Al Ghouta, Syria - Dr. Amani in the underground tunnels. (Photo credit:  National Geographic)
In his documentary, Fayyad takes us inside The Cave, a makeshift underground hospital. National Geographic

He acknowledges that the women he met were still a minority, but says he hopes that in bringing stories of people such as Dr Amani to the screen, a bigger cultural change might occur. However, it wasn't a foregone conclusion that she would be his focus. While his team filmed in Eastern Ghouta, Fayyad risked being captured and executed by Al Qaeda or killed in a bombing to film other female subjects in hospitals in Idlib and the Aleppo countryside.

"You can't exactly decide about your subject completely, especially in this situation," he says. "You can't decide what is going to happen, ­especially with the dangers in the hospital. So I didn't know if Dr Amani would be, in the end, my subject, but I was asking my cinematographers to focus on her and her work."

They also vividly captured a nurse called Samaher, whose memory had been damaged by a bomb blast, and Dr Salim, a former professor at Damascus University, who used classical music to soothe patients in lieu of anaesthetic and as a form of resistance against the barbarism of the regime.

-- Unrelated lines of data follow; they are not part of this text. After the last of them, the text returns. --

(** * A shallow embedding of the Draw.io viewer widget (src/src/widget.ts)

    The widget turns the text of a .drawio file into an SVG tree.  The
    development below follows widget.ts function by function:

    - JavaScript strings are sequences of UTF-16 code units ([list N]);
    - JavaScript numbers are IEEE 754 doubles ([spec_float] at 53 bits),
      with the rounding, the infinities, the signed zeros and [NaN];
    - the object returned by [_parseStyle] and the [Map] of vertex boxes are
      finite maps ([gmap]);
    - the DOM is a tree of elements and text nodes with the query functions
      the widget calls;
    - the services of the browser that the widget only calls (the XML parser,
      the HTML parser behind [innerHTML], the raw-deflate decompression stream)
      are the fields of a [Platform] record. *)

From Stdlib Require Import ZArith NArith Lia Ascii String List Bool.
From Corelib Require Import SpecFloat.
From stdpp Require Import base option list gmap.
(** [startLogging] and the options. Each of the six throttler variables
    ends with the throttler that the options give for it, when they give
    one, and otherwise with a new throttler that has the interval of the
    variable (500, 3000, 1000, 1250, 500 and 1000) and nothing pending. As
    many throttlers are created as the options leave out, and the
    throttlers there were stay as they are. *)
Theorem startLogging_throttlers (options : option Options) env s :
  let s' := startLogging options env s in
  startedWith (options ≫= opt_processingThrottler) PROCESS_DOM_INTERVAL
    (processingThrottler (vars s')) s s' ∧
  startedWith (options ≫= opt_keyboardLogThrottler) KEYBOARD_LOG_INTERVAL
    (keyboardLogThrottler (vars s')) s s' ∧
  startedWith (options ≫= opt_hoverLogThrottler) HOVER_LOG_INTERVAL
    (hoverLogThrottler (vars s')) s s' ∧
  startedWith (options ≫= opt_dragLogThrottler) DRAG_LOG_INTERVAL
    (dragLogThrottler (vars s')) s s' ∧
  startedWith (options ≫= opt_clickLogThrottler) CLICK_LOG_INTERVAL
    (clickLogThrottler (vars s')) s s' ∧
  startedWith (options ≫= opt_resizeLogThrottler) RESIZE_LOG_INTERVAL
    (resizeLogThrottler (vars s')) s s' ∧
  length (throttlers (browser s')) = length (throttlers (browser s)) + absentOptions options ∧
  throttlers (browser s) `prefix_of` throttlers (browser s') ∧
  [PROCESS_DOM_INTERVAL; KEYBOARD_LOG_INTERVAL; HOVER_LOG_INTERVAL; DRAG_LOG_INTERVAL;
   CLICK_LOG_INTERVAL; RESIZE_LOG_INTERVAL] = [500; 3000; 1000; 1250; 500; 1000]%Z.
Proof.
  cbv zeta. unfold startLogging.
  set (s0 := upd_vars (set_logging true) s).
  pose proof (orNewThrottler_startedWith (options ≫= opt_processingThrottler)
    PROCESS_DOM_INTERVAL s0) as (V1 & P1 & L1 & S1).
  destruct (orNewThrottler _ PROCESS_DOM_INTERVAL s0) as [p s1]. simpl in V1, P1, L1, S1.
  set (s1' := upd_vars (set_processingThrottler p) s1).
  pose proof (orNewThrottler_startedWith (options ≫= opt_keyboardLogThrottler)
    KEYBOARD_LOG_INTERVAL s1') as (V2 & P2 & L2 & S2).
  destruct (orNewThrottler _ KEYBOARD_LOG_INTERVAL s1') as [k s2]. simpl in V2, P2, L2, S2.
  pose proof (orNewThrottler_startedWith (options ≫= opt_hoverLogThrottler)
    HOVER_LOG_INTERVAL s2) as (V3 & P3 & L3 & S3).
  destruct (orNewThrottler _ HOVER_LOG_INTERVAL s2) as [h s3]. simpl in V3, P3, L3, S3.
  pose proof (orNewThrottler_startedWith (options ≫= opt_dragLogThrottler)
    DRAG_LOG_INTERVAL s3) as (V4 & P4 & L4 & S4).
  destruct (orNewThrottler _ DRAG_LOG_INTERVAL s3) as [d s4]. simpl in V4, P4, L4, S4.
  pose proof (orNewThrottler_startedWith (options ≫= opt_clickLogThrottler)
    CLICK_LOG_INTERVAL s4) as (V5 & P5 & L5 & S5).
  destruct (orNewThrottler _ CLICK_LOG_INTERVAL s4) as [c s5]. simpl in V5, P5, L5, S5.
  pose proof (orNewThrottler_startedWith (options ≫= opt_resizeLogThrottler)
    RESIZE_LOG_INTERVAL s5) as (V6 & P6 & L6 & S6).
  destruct (orNewThrottler _ RESIZE_LOG_INTERVAL s5) as [r s6]. simpl in V6, P6, L6, S6.
  set (s7 := upd_vars (set_throttlerVars p k h d c r) s6).
  destruct (addDocument_frame env (document env) s7) as (Hvars & Ht & _).
  apply sameButObservers_throttlerVars in Hvars as (-> & -> & -> & -> & -> & ->).
  set (sF := addDocument env (document env) s7) in *.
  assert (HF : throttlers (browser s6) `prefix_of` throttlers (browser sF))
    by (rewrite Ht; done).
  assert (Q1 : throttlers (browser s) `prefix_of` throttlers (browser s1')) by exact P1.
  assert (Q2 : throttlers (browser s) `prefix_of` throttlers (browser s2)) by (by etrans).
  assert (Q3 : throttlers (browser s) `prefix_of` throttlers (browser s3)) by (by etrans).
  assert (Q4 : throttlers (browser s) `prefix_of` throttlers (browser s4)) by (by etrans).
  assert (Q5 : throttlers (browser s) `prefix_of` throttlers (browser s5)) by (by etrans).
  assert (R5 : throttlers (browser s5) `prefix_of` throttlers (browser sF)) by (by etrans).
  assert (R4 : throttlers (browser s4) `prefix_of` throttlers (browser sF)) by (by etrans).
  assert (R3 : throttlers (browser s3) `prefix_of` throttlers (browser sF)) by (by etrans).
  assert (R2 : throttlers (browser s2) `prefix_of` throttlers (browser sF)) by (by etrans).
  assert (R1 : throttlers (browser s1) `prefix_of` throttlers (browser sF))
    by (etrans; [exact P2|done]).
  split_and!.
  - by apply S1.
  - by apply S2.
  - by apply S3.
  - by apply S4.
  - by apply S5.
  - by apply S6.
  - rewrite Ht. unfold absentOptions. simpl.
    change (throttlers (browser s1')) with (throttlers (browser s1)) in L2.
    change (throttlers (browser s0)) with (throttlers (browser s)) in L1. lia.
  - by etrans.
  - done.
Qed.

Fayyad lost contact with his cinematographers when the internet satellite they were using to send him footage was destroyed. Three months later, after the forced displacement of people from Eastern Ghouta, the cinematographers joined Fayyad in Idlib, where he also met Dr Amani face-to-face for the first time, carrying material they'd smuggled through regime and Russian checkpoints.

To his amazement, they had filmed a chemical attack. "To have such great evidence of a barbaric crime and to have that captured through the eyes of Dr Amani is something beyond any imagination," he says. His crew would have been "killed or kidnapped" if they'd been exposed, he says.

Together, he and his cinematographers amassed 1,200 hours of footage. But when he went into the editing room, Fayyad says he realised he had to set the material he'd risked his life for aside and focus on the Eastern Ghouta story. "It was very painful," he admits.

So was editing the film. Going through the footage and selecting the best moments to create the connection he sought between subject and viewer was difficult, both physically and mentally. 

"Sometimes we'd edit for one hour and it felt like two days," the filmmaker recalls. "My body sometimes shut down, like all the energy had fallen out of it, and I couldn't open my eyes. But I feel like what I am trying to do is worth it. Not just for me but for my subjects and for the people who worked with me and suffered doing this work.

Al Ghouta, Syria - Dr Amani amongst rubble. (National Geographic)
'The Cave' was created from 1200 hours of footage in Syria. National Geographic

Inevitably, there has been pushback from the regime, as there was towards Last Men in Aleppo. "One of the subjects of the film was captured and is in jail and we've removed his image," says Fayyad. "Samaher was captured and then taped by a journalist working for RT and Syrian TV. She was forced to give a story against our movie and asked for information about my location and my family's location."

Fayyad says he isn’t giving up, however, and is already working on his next project about female lawyers in Syria.

“I have witnessed so much crime, I feel I have a responsibility to film this for the outside world. That’s how my brain functions, I think. It’s the daily conversation inside my brain.”